[[ Materials provided open ]]

Lemma fetchDecode_ok e tid pc i f :
  fetch_ok f → fetch_ok (fetchDecodeDVRUop e tid pc (Some i) f).1.
Proof.
  intros Hok. unfold fetchDecodeDVRUop. destruct (cache f !! pc); [done|].
  destruct (negb (context e tid)); [done|]. destruct (connected e) eqn:Hc.
  - pose proof (request_ok e tid pc i f Hok) as H1.
    destruct (requestDVRInstructionFetch e tid pc (Some i) f) as [f1 []]; done.
  - destruct (bytes e pc); try done. simpl.
    apply (fetch_ok_frame f); try done; [apply Hok|]. simpl. intros pc' i' Hl.
    apply lookup_insert_Some in Hl as [[_ <-]|[_ ?]]; [by right|by left].
Qed.

(** A response removes one packet and its PC. *)
Lemma answer_ok k decoded now f :
  fetch_ok f → fetch_ok (completeDVRInstructionFetch k decoded now f).
Proof.
  intros Hok. unfold completeDVRInstructionFetch. destruct (flying f !! k) as [p|] eqn:Hk; [|done].
  assert (Hp : packets f ≡ₚ p :: delete k (flying f) ++ option_list (retryPkt f)).
  { unfold packets. rewrite (delete_Permutation (flying f) k p Hk) at 1. done. }
  destruct Hok as [Hh H1 H2 H3 H4]. rewrite Hp, fmap_cons in H1. apply NoDup_cons in H1 as [Hn H1].
  assert (Hs : is_Some (k_captured p)) by (apply H3; rewrite Hp; left).
  destruct decoded as [i|]; (split; simpl;
    [ by apply Helper.frontendDecoded_ok
    | exact H1
    | intros pc; rewrite elem_of_difference, H2, Hp, fmap_cons, elem_of_cons, elem_of_singleton;
      unfold packets; simpl; split; [tauto|intros Hin; split; [tauto|by intros ->]]
    | intros q Hq; apply H3; rewrite Hp; by right
    | intros pc i' Hl; apply lookup_insert_Some in Hl as [[_ <-]|[_ ?]]; [done|by eapply H4] ]).
Qed.

Lemma retry_ok sent f : fetch_ok f → fetch_ok (retryDVRInstructionFetch sent f).
Proof.
  intros Hok. unfold retryDVRInstructionFetch. destruct (retryPkt f) eqn:E; [|done].
  destruct sent; [|done]. apply (fetch_ok_frame f); try done; [apply Hok| |by left].
  unfold packets; simpl. rewrite E. simpl. by rewrite app_nil_r.
Qed.
(** The helper's counters in a frontend step. *)
Lemma set_thread_ok h f : fetch_ok f → Helper.helper_ok h → fetch_ok (f <| thread := h |>).
Proof. intros Hok Hh. apply (fetch_ok_frame f); try done. by left. Qed.

(** [helper_ok] reads neither the program counter nor the fetch cursor. *)
Lemma cursor_ok index (h : Helper.Thread Lane) : Helper.helper_ok h → Helper.helper_ok (h <| frontendUopIndex := index |>).
Proof. intros []. by split. Qed.
Lemma helperPC_ok pc (h : Helper.Thread Lane) : Helper.helper_ok h → Helper.helper_ok (h <| helperPC := pc |>).
Proof. intros []. by split. Qed.

Lemma helper_call_ok o f f' : fetch_ok f → helper_call o f = Some f' → fetch_ok f'.
Proof.
  intros Hok. unfold helper_call. destruct (Helper.step o (thread f)) as [h|] eqn:E; [|done].
  simpl. intros [= <-]. apply (fetch_ok_frame f); try done; simpl.
  - eapply Helper.helper_step_ok; [apply Hok|done].
  - destruct (restarts o (thread f)); [by intros ??; rewrite lookup_empty|by left].
Qed.

Section saved.
Context (captured_saved : ∀ u, is_Some (captured u)).

Lemma fetch_uop_ok e now uops f : fetch_ok f → fetch_ok (fetch_uop e now uops f).
Proof.
  intros Hok. unfold fetch_uop.
  set (index := if (length uops <=? _)%nat then 0%nat else _). set (u := uops !!! index).
  destruct (captured_saved u) as [i ->].
  match goal with |- context [fetchDecodeDVRUop e ?t ?pc (Some i) ?f1] =>
    assert (H1 : fetch_ok f1) by
      (apply set_thread_ok; [done|]; apply Helper.frontendFetched_ok, cursor_ok, Hok);
    pose proof (fetchDecode_ok e t pc i f1 H1) as H2;
    destruct (fetchDecodeDVRUop e t pc (Some i) f1) as [f2 r]
  end.
  cbn [fst] in H2. destruct (bool_decide (is_Some (inst r))); apply set_thread_ok; try apply set_thread_ok;
    try done; simpl; try apply helperPC_ok; try apply Helper.frontendDecoded_ok; apply H2.
Qed.

Lemma fetch_uops_ok e now n f : fetch_ok f → fetch_ok (fetch_uops e now n f).
Proof.
  revert f. induction n as [|n IH]; intros f Hok; [done|]. cbn [fetch_uops].
  destruct (frontendReplay (thread f)); [|done]. destruct (program _); [done|].
  by apply IH, fetch_uop_ok.
Qed.

Lemma tick_ok e fw dw mi now f : fetch_ok f → fetch_ok (tickFrontend e fw dw mi now f).1.
Proof.
  intros Hok. unfold tickFrontend.
  destruct (Helper.advanceFrontend _ _ (thread f)) as [h work] eqn:E.
  apply fetch_uops_ok, set_thread_ok; [done|].
  change h with (h, work).1. rewrite <- E. apply Helper.advanceFrontend_ok, Hok.
Qed.

Lemma front_handle_ok ev f f' : fetch_ok f → handle ev f = Some f' → fetch_ok f'.
Proof.
  intros Hok. destruct ev; cbn [handle]; try intros [= <-].
  - by apply tick_ok.
  - by apply fetchDecode_ok.
  - by apply answer_ok.
  - by apply retry_ok.
  - by apply helper_call_ok.
Qed.

Lemma front_run_ok evs f : run evs = Some f → fetch_ok f.
Proof.
  revert f. induction evs as [|ev evs IH] using rev_ind; intros f; unfold run.
  - intros [= <-]. apply front_init_ok.
  - rewrite foldl_app. cbn [foldl]. fold (run evs). destruct (run evs) as [f1|]; [|done].
    simpl. apply front_handle_ok, IH. done.
Qed.
End saved.

(** ** Waiting ends *)

(** A response that is used puts its PC in the cache. *)
Lemma complete_head decoded now f p l :
  flying f = p :: l →
  let f' := completeDVRInstructionFetch 0 decoded now f in
  flying f' = l ∧ retryPkt f' = retryPkt f ∧ pending f' = pending f ∖ {[k_pc p]}
  ∧ is_Some (cache f' !! k_pc p) ∧ (∀ pc, is_Some (cache f !! pc) → is_Some (cache f' !! pc)).
Proof.
  intros E. unfold completeDVRInstructionFetch. rewrite E. simpl.
  destruct decoded; simpl; rewrite ?E; repeat split; try done;
    try (rewrite lookup_insert_eq; by eexists);
    intros pc [j Hj]; destruct (decide (pc = k_pc p)) as [->|?];
      rewrite ?lookup_insert_eq, ?lookup_insert_ne by done; by eexists.
Qed.

(** Every packet is answered, the oldest first. *)
Definition answer_all (answers : list (option I)) (now : Z) f : Front Lane I :=
  foldl (λ f decoded, completeDVRInstructionFetch 0 decoded now f) f answers.

Lemma answer_all_spec answers now f :
  length answers = length (flying f) →
  let f' := answer_all answers now f in
  flying f' = [] ∧ retryPkt f' = retryPkt f
  ∧ (∀ pc, pc ∈ pending f' ↔ pc ∈ pending f ∧ pc ∉ k_pc <$> flying f)
  ∧ (∀ pc, pc ∈ k_pc <$> flying f ∨ is_Some (cache f !! pc) → is_Some (cache f' !! pc)).
Proof.
  revert f. induction answers as [|a answers IH]; intros f Hl; simpl in *.
  - symmetry in Hl. apply length_zero_iff_nil in Hl. rewrite Hl. simpl. repeat split; try done.
    + by apply not_elem_of_nil.
    + tauto.
    + intros pc [H|H]; [by apply elem_of_nil in H|done].
  - destruct (flying f) as [|p l] eqn:E; [done|].
    destruct (complete_head a now f p l E) as (E1 & E2 & E3 & E4 & E5).
    destruct (IH (completeDVRInstructionFetch 0 a now f)) as (F1 & F2 & F3 & F4).
    { rewrite E1. simpl in Hl. lia. }
    simpl in *. split; [done|]. split; [congruence|]. split.
    + intros pc. rewrite F3, E1, E3, elem_of_difference, elem_of_singleton, elem_of_cons.
      tauto.
    + intros pc [H|H]; apply F4; rewrite E1; [|by right; apply E5].
      rewrite elem_of_cons in H. destruct H as [->|H]; [by right|by left].
Qed.
Lemma answer_all_ok answers now f : fetch_ok f → fetch_ok (answer_all answers now f).
Proof.
  revert f. induction answers as [|a answers IH]; intros f Hok; [done|]. by apply IH, answer_ok.
Qed.

(** A call that returns no instruction has left a packet behind, for its PC or in the retry slot. *)
Lemma fetchDecode_waits e tid pc i f f1 r :
  fetch_ok f → fetchDecodeDVRUop e tid pc (Some i) f = (f1, r) → inst r = None →
  pc ∈ pending f1 ∨ is_Some (retryPkt f1) ∧ f1 = f.
Proof.
  intros Hok. unfold fetchDecodeDVRUop. destruct (cache f !! pc) as [j|] eqn:Hc.
  { intros [= <- <-] Hn. apply (ok_cache _ Hok) in Hc as [? ->]. done. }
  destruct (negb (context e tid)) eqn:Hcx; [by intros [= <- <-]|]. destruct (connected e) eqn:He.
  - unfold requestDVRInstructionFetch. rewrite He, Hcx. simpl.
    case_bool_decide as Hp; [intros [= <- <-] _; by left|].
    case_bool_decide as Hr; [intros [= <- <-] _; by right|].
    destruct (negb (translates e pc)); simpl.
    + intros [= <- <-]. simpl. by rewrite lookup_insert_eq.
    + intros [= <- <-] _. left. destruct (accepts e pc); simpl; set_solver.
  - destruct (bytes e pc); by intros [= <- <-].
Qed.

(** Whatever the order of helper calls, fetches by lanes, cycles of the frontend, responses
    and retries, there is exactly one packet for each PC that is marked pending and none for any
    other, so no instruction is requested twice at a time and none stays pending without a packet;
    the decode cache holds no null instruction and the helper keeps its own invariant. *)
Theorem instruction_fetches_ok (captured_saved : ∀ u, is_Some (captured u)) (evs : list Event)
    (f : Front Lane I) (H : run evs = Some f) :
  NoDup (k_pc <$> packets f) ∧ (∀ pc, pc ∈ pending f ↔ pc ∈ k_pc <$> packets f)
  ∧ (∀ pc i, cache f !! pc = Some i → is_Some i) ∧ Helper.helper_ok (thread f).
Proof. destruct (front_run_ok captured_saved evs f H). done. Qed.

(** C29: A fetch that makes its caller wait never waits in vain: a packet is outstanding, and
    once the port has accepted the retry and answered every packet, whatever the answers, none is
    pending and the caller's next attempt gets an instruction, unless the attempt had no packet
    of its own because another one was blocked at the port. *)
Theorem waiting_resolves (captured_saved : ∀ u, is_Some (captured u)) (evs : list Event)
    (f f1 : Front Lane I) (e : Env I) (tid pc now : Z) (i : I) (r : Fetched)
    (answers : list (option I)) (H : run evs = Some f)
    (Hf : fetchDecodeDVRUop e tid pc (Some i) f = (f1, r)) (Hw : inst r = None)
    (Ha : length answers = length (packets f1)) :
  let f2 := answer_all answers now (retryDVRInstructionFetch true f1) in
  packets f1 ≠ [] ∧ packets f2 = [] ∧ pending f2 = ∅
  ∧ (pc ∈ pending f1 → ∀ e', is_Some (inst (fetchDecodeDVRUop e' tid pc (Some i) f2).2))
  ∧ (pc ∉ pending f1 → is_Some (retryPkt f)).
Proof.
  pose proof (front_run_ok captured_saved evs f H) as Hok.
  assert (Hok1 : fetch_ok f1) by (pose proof (fetchDecode_ok e tid pc i f Hok) as H1; by rewrite Hf in H1).
  assert (Hr : let g := retryDVRInstructionFetch true f1 in
               flying g = packets f1 ∧ retryPkt g = None ∧ pending g = pending f1).
  { unfold retryDVRInstructionFetch, packets. destruct (retryPkt f1) eqn:E; simpl; [done|].
    by rewrite app_nil_r. }
  destruct Hr as (R1 & R2 & R3).
  destruct (answer_all_spec answers now (retryDVRInstructionFetch true f1)) as (A1 & A2 & A3 & A4).
  { by rewrite R1. }
  cbv zeta. set (f2 := answer_all answers now (retryDVRInstructionFetch true f1)) in *. split.
  { intros E. destruct (fetchDecode_waits e tid pc i f f1 r Hok Hf Hw) as [Hp|[[p Hp] _]].
    - apply (ok_pending _ Hok1) in Hp. rewrite E in Hp. by apply elem_of_nil in Hp.
    - unfold packets in E. rewrite Hp in E. by apply app_eq_nil in E as [_ E]. }
  assert (Hok2 : fetch_ok f2) by (apply answer_all_ok, retry_ok, Hok1).
  split. { unfold packets. by rewrite A1, A2, R2. } split.
  { apply set_eq. intros x. rewrite A3, R1, R3, (ok_pending _ Hok1), elem_of_empty. tauto. }
  split.
  - intros Hp e'. destruct (A4 pc) as [j Hj]; [left; rewrite R1; by apply (ok_pending _ Hok1)|].
    unfold fetchDecodeDVRUop. rewrite Hj. simpl. by apply (ok_cache _ Hok2 pc).
  - intros Hn. destruct (fetchDecode_waits e tid pc i f f1 r Hok Hf Hw) as [Hp|[Hp ->]]; done.
Qed.

(** ** The window follows the program *)

(** The PCs of [n] uops of a program, round and round from an index. *)
Definition program_order (uops : list Uop) (index n : nat) : list Z :=
  (λ k, Uop.pc (uops !!! ((index + k) mod length uops)%nat)) <$> seq 0 n.

Definition window (h : Helper.Thread Lane) : list Z := f_pc <$> frontendBuffer h.

Lemma window_fetched pc now (h : Helper.Thread Lane) :
  (length (frontendBuffer h) < FrontEndBufferCapacity)%nat →
  window (frontendFetched pc now h) = window h ++ [pc].
Proof.
  intros Hl. unfold frontendFetched, window.
  rewrite (proj2 (Nat.leb_gt _ _) Hl). simpl. by rewrite fmap_app.
Qed.

Lemma window_decoded pc flt now (h : Helper.Thread Lane) : window (frontendDecoded pc flt now h) = window h.
Proof.
  unfold frontendDecoded, window. destruct (list_find _ _) as [[k e]|] eqn:E; [|done].
  apply list_find_Some in E as (Hk & _ & _). simpl. rewrite list_fmap_insert. simpl.
  apply list_insert_id. by rewrite list_lookup_fmap, Hk.
Qed.

(** Decoding leaves the counters alone. *)
Lemma decoded_frame pc flt now (h : Helper.Thread Lane) :
  frontendReplay (frontendDecoded pc flt now h) = frontendReplay h
  ∧ frontendUopIndex (frontendDecoded pc flt now h) = frontendUopIndex h
  ∧ fetchRemaining (frontendDecoded pc flt now h) = fetchRemaining h.
Proof. unfold frontendDecoded. by destruct (list_find _ _) as [[??]|]. Qed.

[[ Materials provided closed ]]

[The task]: The reply should hold only the lines from the beginning of the listing to the line with "- pose proof", both ends included, unchanged.

[Problem solution]:
Lemma fetchDecode_ok e tid pc i f :
  fetch_ok f → fetch_ok (fetchDecodeDVRUop e tid pc (Some i) f).1.
Proof.
  intros Hok. unfold fetchDecodeDVRUop. destruct (cache f !! pc); [done|].
  destruct (negb (context e tid)); [done|]. destruct (connected e) eqn:Hc.
  - pose proof (request_ok e tid pc i f Hok) as H1.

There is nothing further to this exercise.